Back in the fall, when, sure enough, he had trouble getting onto the field for Chelsea as it rebuilt under first-year manager Frank Lampard, there seemed to be hope that things would improve in the second half of the season, but that expectations should nevertheless remain modest. Or so I argued.
Yet his maiden Chelsea season has gone better than anybody could have reasonably expected.
Following his star turn as a second-half substitute in a 5-3 loss to Liverpool on Wednesday, in which the American led a comeback from a 4-1 deficit to 4-3 and within a whisper of a point, Pulisic will finish the season with at least nine league goals and six assists. That’s an impressive haul for any winger, let alone one playing his first campaign in the Premier League, let alone one who has made just 24 appearances, missing two months to injury. It’s also as many league goals as Hazard had in his first year at Stamford Bridge in 2012-13, although the Belgian got 10 more games to do it.
Moments after coming on around the hour mark, Pulisic made an aggressive turn in Liverpool’s half, darted through several defenders and teed up Tammy Abraham for a tap-in goal.
In the 73rd minute, a short while after popping a promising shot just wide, Pulisic brought down a cross, took two settling touches and lashed his shot past helpless Liverpool keeper Alisson. That made it 4-3 and, suddenly, Chelsea had come within a goal of the result it needed to guarantee a Champions League place next season.
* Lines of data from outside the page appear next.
(* ===== verification/Pages.v ===== *)
(** * Pages: the nodes on the pages of lib/lmdb/mdb.c

    A page of the B+tree is a block of [me_psize] bytes: a header, an array of
    16-bit offsets that grows upwards from byte 16, and the nodes, which grow
    downwards from the end.  The header's fields are those of the record, the
    rest of the block is [mp_raw], whose first 16 bytes stand for the header;
    every access to it is checked against its bounds, so a pointer that leaves
    the page is a [HeapOverflow], and a C [assert] that fails is
    [AssertFailed].  What the page allocator answers is an argument. *)
From S2P Require Import Prelude.
From S2P Require Import Lmdb.

Definition PAGEHDRSZ : Z := 16.
Definition NODESIZE : Z := 8.
Definition P_BRANCH : Z := 0x01.
Definition P_LEAF : Z := 0x02.
Definition P_OVERFLOW : Z := 0x04.
Definition P_DIRTY : Z := 0x10.
Definition P_LEAF2 : Z := 0x20.
Definition F_BIGDATA : Z := 0x01.
Definition MDB_RESERVE : Z := 0x10000.
Definition MDB_PAGE_FULL : Z := -30786.

Record MDB_page := {
  mp_pgno : Z;
  mp_flags : Z;
  mp_lower : Z;
  mp_upper : Z;
  mp_raw : bytes
}.
Record MDB_val := { mv_size : Z; mv_data : bytes }.

Definition F_ISSET (w f : Z) : bool := Z.land w f =? f.
Definition IS_LEAF (p : MDB_page) : bool := F_ISSET (mp_flags p) P_LEAF.
Definition IS_LEAF2 (p : MDB_page) : bool := F_ISSET (mp_flags p) P_LEAF2.
Definition IS_BRANCH (p : MDB_page) : bool := F_ISSET (mp_flags p) P_BRANCH.
Definition IS_OVERFLOW (p : MDB_page) : bool := F_ISSET (mp_flags p) P_OVERFLOW.
Definition NUMKEYS (p : MDB_page) : Z := Z.shiftr (mp_lower p - PAGEHDRSZ) 1.
Definition SIZELEFT (p : MDB_page) : Z := u16 (mp_upper p - mp_lower p).
Definition OVPAGES (size psize : Z) : Z := (PAGEHDRSZ - 1 + size) / psize + 1.
Definition LEAF2KEY (i ks : Z) : Z := PAGEHDRSZ + i * ks.

(** ** 16-bit fields of a page *)
Definition le2 (v : Z) : bytes := [v mod 256; v / 256 mod 256].
Definition ld16 (raw : bytes) (pos : Z) : outcome Z :=
  olet! b := blk_read raw pos 2 in Done (le_val b).
Definition st16 (raw : bytes) (pos v : Z) : outcome bytes := blk_write raw pos (le2 v).

(** [mp_ptrs[i]]: the offset of node [i] *)
Definition ptr_pos (i : Z) : Z := PAGEHDRSZ + 2 * i.
Definition mp_ptr (raw : bytes) (i : Z) : outcome Z := ld16 raw (ptr_pos i).
Definition set_ptr (raw : bytes) (i v : Z) : outcome bytes := st16 raw (ptr_pos i) v.

(** The fields of the node at offset [ofs]. *)
Definition mn_lo (raw : bytes) (ofs : Z) : outcome Z := ld16 raw ofs.
Definition mn_hi (raw : bytes) (ofs : Z) : outcome Z := ld16 raw (ofs + 2).
Definition mn_flags (raw : bytes) (ofs : Z) : outcome Z := ld16 raw (ofs + 4).
Definition mn_ksize (raw : bytes) (ofs : Z) : outcome Z := ld16 raw (ofs + 6).
Definition NODEKEY (raw : bytes) (ofs : Z) : outcome bytes :=
  olet! k := mn_ksize raw ofs in blk_read raw (ofs + NODESIZE) k.
Definition NODEDSZ (raw : bytes) (ofs : Z) : outcome Z :=
  olet! lo := mn_lo raw ofs in olet! hi := mn_hi raw ofs in
  Done (Z.lor lo (Z.shiftl hi 16)).
Definition NODEPGNO (raw : bytes) (ofs : Z) : outcome Z :=
  olet! lo := mn_lo raw ofs in olet! hi := mn_hi raw ofs in olet! fl := mn_flags raw ofs in
  Done (Z.lor (Z.lor lo (Z.shiftl hi 16)) (Z.shiftl fl 32)).
Definition SETDSZ (raw : bytes) (ofs size : Z) : outcome bytes :=
  olet! raw := st16 raw ofs (Z.land size 0xffff) in
  st16 raw (ofs + 2) (u16 (Z.shiftr size 16)).
Definition SETPGNO (raw : bytes) (ofs pgno : Z) : outcome bytes :=
  olet! raw := st16 raw ofs (Z.land pgno 0xffff) in
  olet! raw := st16 raw (ofs + 2) (u16 (Z.shiftr pgno 16)) in
  st16 raw (ofs + 4) (u16 (Z.shiftr pgno 32)).

(** ** Comparison functions *)

(** [memcmp] of two areas of the same length *)
Fixpoint memcmp (a b : bytes) : Z :=
  match a, b with
  | x :: a, y :: b => if x =? y then memcmp a b else x - y
  | _, _ => 0
  end.
Definition len_result (len_diff : Z) : Z := if len_diff <? 0 then -1 else len_diff.

Definition mdb_cmp_long (a b : bytes) : outcome Z :=
  olet! x := blk_read a 0 8 in olet! y := blk_read b 0 8 in
  Done (if le_val x <? le_val y then -1 else if le_val y <? le_val x then 1 else 0).
Definition mdb_cmp_int (a b : bytes) : outcome Z :=
  olet! x := blk_read a 0 4 in olet! y := blk_read b 0 4 in
  Done (if le_val x <? le_val y then -1 else if le_val y <? le_val x then 1 else 0).
(** From the last 16-bit word downwards; the loop runs at least once. *)
Fixpoint cint_loop (n : nat) (u : Z) (a b : bytes) : outcome Z :=
  olet! x := ld16 a (u - 2) in olet! y := ld16 b (u - 2) in
  let x := x - y in
  if negb (x =? 0) then Done x
  else if 0 <? u - 2 then match n with O => Fault OutOfFuel | S n => cint_loop n (u - 2) a b end
  else Done x.
Definition mdb_cmp_cint (a b : bytes) : outcome Z := cint_loop (length a) (lenZ a) a b.
Definition mdb_cmp_memn (a b : bytes) : outcome Z :=
  let d := lenZ a - lenZ b in
  let len := u32 (if 0 <? d then lenZ b else lenZ a) in
  let len_diff := if 0 <? d then 1 else d in
  olet! x := blk_read a 0 len in olet! y := blk_read b 0 len in
  let diff := memcmp x y in
  Done (if negb (diff =? 0) then diff else len_result len_diff).
(** The bytes from the ends, as many as the shorter item has. *)
Definition mdb_cmp_memnr (a b : bytes) : outcome Z :=
  let d := lenZ a - lenZ b in
  let len_diff := if 0 <? d then 1 else d in
  let n := if 0 <? d then lenZ b else lenZ a in
  let diff := memcmp (takeZ n (rev a)) (takeZ n (rev b)) in
  Done (if negb (diff =? 0) then diff else len_result len_diff).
Suddenly, Pulisic’s outlook is much improved. Two of his primary competitors for playing time, Pedro and Willian, are likely leaving before the next campaign. And while the arrival of Hakim Ziyech and, possibly, German prodigy Kai Havertz will inject new competition in Pulisic’s positions, he will be considered an established regular now.
Wednesday’s goal-fest at Liverpool only underscored this new reality, even if the already-crowned champions didn’t spend much of the game worrying about the outcome.
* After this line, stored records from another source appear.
(** From the label [new_sub] on: the node goes to index [i]. *)
Definition put_new (nodemax psize : Z) (page_new : Z -> Z + Z) (mp : MDB_page) (i : Z) (key data : MDB_val)
    : outcome put_result :=
  if SIZELEFT mp <? mdb_leaf_size nodemax key data then Done (PutSplit mp)
  else
    olet! '(rc, mp, ovf) := mdb_node_add nodemax psize 0 page_new mp i (Some key) (Some data) 0 0 in
    Done (PutDone rc mp ovf).
Definition put_leaf (nodemax psize : Z) (page_new : Z -> Z + Z) (mp : MDB_page) (key data : MDB_val)
    : outcome put_result :=
  if NUMKEYS mp =? 0 then put_new nodemax psize page_new mp 0 key data
  else
    olet! '(node, i, exact) := mdb_node_search mp CmpMemn 0 (mv_data key) in
    if negb exact then put_new nodemax psize page_new mp i key data
    else
      olet! leaf := mp_ptr (mp_raw mp) i in
      olet! fl := mn_flags (mp_raw mp) leaf in
      if F_ISSET fl F_BIGDATA then Done PutOverflow
      else
        olet! ds := NODEDSZ (mp_raw mp) leaf in
        if ds =? mv_size data then
          olet! pos := NODEDATA (mp_raw mp) leaf in
          olet! raw := (if negb (mv_size data =? 0) then
                          olet! d := blk_read (mv_data data) 0 (mv_size data) in blk_write (mp_raw mp) pos d
                        else
                          olet! k := blk_read (mv_data key) 0 (mv_size key) in
                          blk_write (mp_raw mp) (leaf + NODESIZE) k) in
          Done (PutDone MDB_SUCCESS (page_set_raw raw mp) None)
        else
          olet! mp := mdb_node_del mp i 0 in
          put_new nodemax psize page_new mp i key data.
In the 23rd minute, Liverpool’s Naby Keita seized on a Willian turnover, loped into a pocket of space and lashed a long shot in off the underside of the bar to open the scoring. A quarter of an hour later, Trent Alexander-Arnold swung a superb free kick over the wall and into the top corner to double the lead.
And before halftime, Georginio Wijnaldum cracked home a loose ball after a corner skipped around in the 6-yard box to make it 3-0.
Chelsea’s Olivier Giroud pulled one back in first-half stoppage time, but when Roberto Firmino nodded home an immaculate Alexander-Arnold cross, somehow his first home goal of the season, the outcome seemed determined.
But that’s when the Pulisic-driven Chelsea surge started, which wasn’t snuffed out until Alex Oxlade-Chamberlain put the game out of reach when he finished off a sharp counterattack in the 84th minute.
There was something poetic, you might call it, or ironic, about Pulisic going off against Jurgen Klopp’s side. After all, it was the German manager who had introduced the 16-year-old Pulisic into the first team at Dortmund. It was also Klopp who had reportedly made several attempts to bring Pulisic to Liverpool, before he went to Southwest London in a much richer deal.
Klopp evidently recognized Pulisic as a Premier League difference-maker several years before he arrived in the league. But Pulisic continued to develop in Germany. And as it turns out, he moved to England at the exact right time, and to the right club. He has proved the doubters wrong. He has proved this doubter wrong.
Pulisic is no longer the phenom, he is a fully arrived Premier League star. And, like everything else in his soccer career, he has done it much quicker than a realist might have forecasted.